Bab 2

Meskipun merasa kesal, namun entah kenapa Raika tidak pernah bisa benar-benar marah kepada Kai. Meskipun banyak orang yang mengatakan bahwa Kai itu aneh dan semua julukan lain yang seharusnya tidak perlu didengar Raika tetap betah di sisi cowok yang menurutnya sok misterius itu.

"Kenapa sih cowok itu diciptakan dengan kaki yang lebih panjang dari cewek!" Raika menggerutu begitu berhasil menyusul langkah Kai yang sekarang lebih normal.

"Salahkan saja kakimu yang pendek." Kai mencibir dengan wajah datarnya, membuat Raika gemas sendiri, wajah datar dan sok misterius Kai benar-benar membuat Raika penasaran, apa jadinya jika Kai memperlihatkan ekspresinya nanti.

"Ish! kamu tu ngeselin tahu nggak, kenapa harus nyalahin kakiku yang pendek?"

"Yang nyalahin kaki panjangku duluan siapa?" Nada datar ditambah dengan wajah datar tanpa ekspresi atau minimal garis kerut membuat rasa kesal Raika bertambah.

"Tahulah! pokoknya aku nggak mau dekat-dekat kamu lagi!" Raika melangkah mendahului Kai namun baru beberapa langkah kakinya tersandung kakinya sendiri dan membuatnya nyaris jatuh. Hanya nyaris, karena Kai menolong Raika.

"Kalau mau marah, pastikan kalau kamu bisa berdiri sendiri tanpa ku." Kai kemudian mengalungkan tangannya ke leher Raika dan berjalan menelusuri koridor dengan tatapan datarnya dan Raika yang cemberut karena kesal. Kai memang sok misterius, bahkan tentang dia yang selalu ada untuknya. Kai itu memang terlihat tidak peduli, namun hanya Raika yang tahu sisi peduli dari sosok Kai. Raika pikir, setiap orang memiliki rasa peduli. (Khikmah)

Bel berbunyi. Siswa SMA Surya Gemilang masuk ke kelas masing-masing. Raika tidak pernah percaya adanya suatu kebetulan. Jadi saat Kai yang pintar itu masuk ke kelas yang sama dengan dirinya, gadis itu yakin, Kai sengaja ingin membuat hidupnya menderita dengan sikapnya yang over protectif.

Bola kertas melayang dari barisan murid laki-laki mengenai kepala Raika. Gadis itu langsung menoleh dan mengacungkan kepalan tinju. Tersangka pelempar bola kertas itu mengikik.

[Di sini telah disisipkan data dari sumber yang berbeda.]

Lemma Core_guild_search processed pending tr g res :
  isGuildExcluded options g = false ->
  Core options processed pending tr ->
  Core options processed pending (mkInvocation Phase1 (CallSearchGuildMessages g) res :: tr).
Proof.
  intros Hg HC. constructor.
  - intros ch Hex. rewrite countIf_cons. now apply (core_dm _ _ _ _ HC).
  - intros g' Hex. rewrite countIf_cons. cbn [deletesInGuild invCall].
    destruct (String.eqb_spec g g') as [->|_]; [congruence|].
    now apply (core_guild _ _ _ _ HC).
  - intros Hd ch. rewrite countIf_cons.
    apply (core_walk_once _ _ _ _ HC). now apply openListingDistinct_tail in Hd.
  - apply (core_true _ _ _ _ HC).
  - intros ch. rewrite countIf_cons. apply (core_walked _ _ _ _ HC).
  - intros ch Hdisc Hex. apply discovered_cons in Hdisc as [Hy|Hdisc]; [discriminate|].
    now apply (core_found _ _ _ _ HC).
Qed.

(** The walker is started on [ch], which has just been marked processed. *)
Lemma Core_walk processed pending tr p ch res :
  isDMPhase p = true ->
  isDMExcluded options ch = false ->
  (openListingDistinct tr -> mget processed ch = false) ->
  Core options processed pending tr ->
  Core options (<[ch := true]> processed) (List.filter (fun id => negb (id =? ch)) pending)
       (mkInvocation p (CallSearchDMMessages ch) res :: tr).
Proof.
  intros Hp Hch Hfresh HC. constructor.
  - intros ch' Hex. rewrite countIf_cons. cbn [deletesInDM invCall].
    destruct (String.eqb_spec ch ch') as [->|_]; [congruence|].
    now apply (core_dm _ _ _ _ HC).
  - intros g Hex. rewrite countIf_cons. now apply (core_guild _ _ _ _ HC).
  - intros Hd ch'. apply openListingDistinct_tail in Hd.
    rewrite countIf_cons. cbn [walksDM invCall invPhase]. rewrite Hp. cbn [andb].
    pose proof (core_walk_once _ _ _ _ HC Hd ch') as Hle.
    destruct (String.eqb_spec ch ch') as [<-|_]; [|exact Hle].
    specialize (Hfresh Hd).
    destruct (Nat.eq_dec (countIf (walksDM ch) tr) 0) as [->|Hpos]; [lia|].
    assert (Hw : mget processed ch = true) by (apply (core_walked _ _ _ _ HC); lia).
    congruence.
  - intros ch' b Hl. destruct (decide (ch = ch')) as [<-|Hne].
    + rewrite lookup_insert_eq in Hl. congruence.
    + rewrite lookup_insert_ne in Hl by exact Hne. now apply (core_true _ _ _ _ HC ch').
  - intros ch'. rewrite countIf_cons. cbn [walksDM invCall invPhase]. rewrite Hp. cbn [andb].
    destruct (String.eqb_spec ch ch') as [<-|Hne].
    + rewrite mget_insert_eq. split; [lia | reflexivity].
    + rewrite mget_insert_ne by exact Hne. apply (core_walked _ _ _ _ HC).
  - intros ch' Hdisc Hex. apply discovered_cons in Hdisc as [Hy|Hdisc].
    { cbn in Hy. destruct p; discriminate. }
    destruct (decide (ch = ch')) as [<-|Hne]; [left; apply mget_insert_eq|].
    rewrite mget_insert_ne by exact Hne.
    destruct (core_found _ _ _ _ HC ch' Hdisc Hex) as [Hm|Hin]; [now left|right].
    apply filter_In. split; [exact Hin|]. apply negb_true_iff. apply String.eqb_neq. congruence.
Qed.

Lemma Core_pending processed pending pending' tr :
  (forall ch, isDMExcluded options ch = false -> In ch pending ->
              mget processed ch = true \/ In ch pending') ->
  Core options processed pending tr -> Core options processed pending' tr.
Proof.
  intros Hsub HC. destruct HC as [H1 H2 H3 H4 H5 H6]. constructor; try assumption.
  intros ch Hdisc Hex. destruct (H6 ch Hdisc Hex) as [Hm|Hin]; [now left | now apply Hsub].
Qed.

Lemma Core_scan processed pending tr p ch res :
  isDMExcluded options ch = false ->
  Core options processed pending tr ->
  Core options processed pending (mkInvocation p (CallIterateAndDeleteChannel ch) res :: tr).
Proof.
  intros Hch HC. constructor.
  - intros ch' Hex. rewrite countIf_cons. cbn [deletesInDM invCall].
    destruct (String.eqb_spec ch ch') as [->|_]; [congruence|].
    now apply (core_dm _ _ _ _ HC).
  - intros g Hex. rewrite countIf_cons. now apply (core_guild _ _ _ _ HC).
  - intros Hd ch'. rewrite countIf_cons.
    apply (core_walk_once _ _ _ _ HC). now apply openListingDistinct_tail in Hd.
  - apply (core_true _ _ _ _ HC).
  - intros ch'. rewrite countIf_cons. apply (core_walked _ _ _ _ HC).
  - intros ch' Hdisc Hex. apply discovered_cons in Hdisc as [Hy|Hdisc].
    { cbn in Hy. destruct p; discriminate. }
    now apply (core_found _ _ _ _ HC).
Qed.

(** A discovery call returns: the identifiers it yields become pending. *)
Lemma Core_yield processed pending tr i (ids : list string) :
  (forall ch, walksDM ch i = false /\ deletesInDM ch i = false /\ deletesInGuild ch i = false) ->
  (forall ch, yieldsDM ch i = true -> In ch ids) ->
  Core options processed pending tr ->
  Core options processed (ids ++ pending)%list (i :: tr).
Proof.
  intros Hn Hy HC. constructor.
  - intros ch Hex. rewrite countIf_cons. destruct (Hn ch) as (_ & -> & _).
    now apply (core_dm _ _ _ _ HC).
  - intros g Hex. rewrite countIf_cons. destruct (Hn g) as (_ & _ & ->).
    now apply (core_guild _ _ _ _ HC).
  - intros Hd ch. rewrite countIf_cons. destruct (Hn ch) as (-> & _).
    apply (core_walk_once _ _ _ _ HC). now apply openListingDistinct_tail in Hd.
  - apply (core_true _ _ _ _ HC).
  - intros ch. rewrite countIf_cons. destruct (Hn ch) as (-> & _).
    apply (core_walked _ _ _ _ HC).
  - intros ch Hdisc Hex. apply discovered_cons in Hdisc as [Hyc|Hdisc].
    + right. apply in_or_app. left. now apply Hy.
    + destruct (core_found _ _ _ _ HC ch Hdisc Hex) as [Hm|Hin]; [now left|].
      right. apply in_or_app. now right.
Qed.

Lemma unswept_cons i tr : invPhase i <> Phase3b -> unswept tr -> unswept (i :: tr).
Proof.
  intros Hp Hu ch. rewrite countIf_cons, (sweepsDM_phase ch i Hp). apply Hu.
Qed.

Lemma Safe_of_Core processed pending tr :
  Core options processed pending tr -> unswept tr -> Safe options tr.
Proof.
  intros HC Hu. constructor.
  - apply (core_dm _ _ _ _ HC).
  - apply (core_guild _ _ _ _ HC).
  - apply (core_walk_once _ _ _ _ HC).
  - intros ch. rewrite (Hu ch). lia.
  - intros ch _. apply Hu.
Qed.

"Jadi nggak ngantuk, kan? Kamu begadang lagi?" Selena, teman sebangku Raika berbisik. Berusaha tidak menarik perhatian guru sejarah yang baru saja masuk. Jari telunjuk mengarah pada lingkaran hitam di mata Raika.

"Semalam aku mimpi aneh."

Selena mengerutkan dahinya. "Mimpi aneh bagaimana?"

"Seperti aku kembali ke masa lalu. Dan itu berulang kali terjadi. Sangat nyata. Nanti aku ceritakan pas istirahat."

Selena mengangguk.

Kedua gadis itu tidak tahu, di barisan bangku paling belakang, Kai memiting dan menghadiahi murid laki-laki yang menjahili Raika dengan keplak berkali-kali. (Rika)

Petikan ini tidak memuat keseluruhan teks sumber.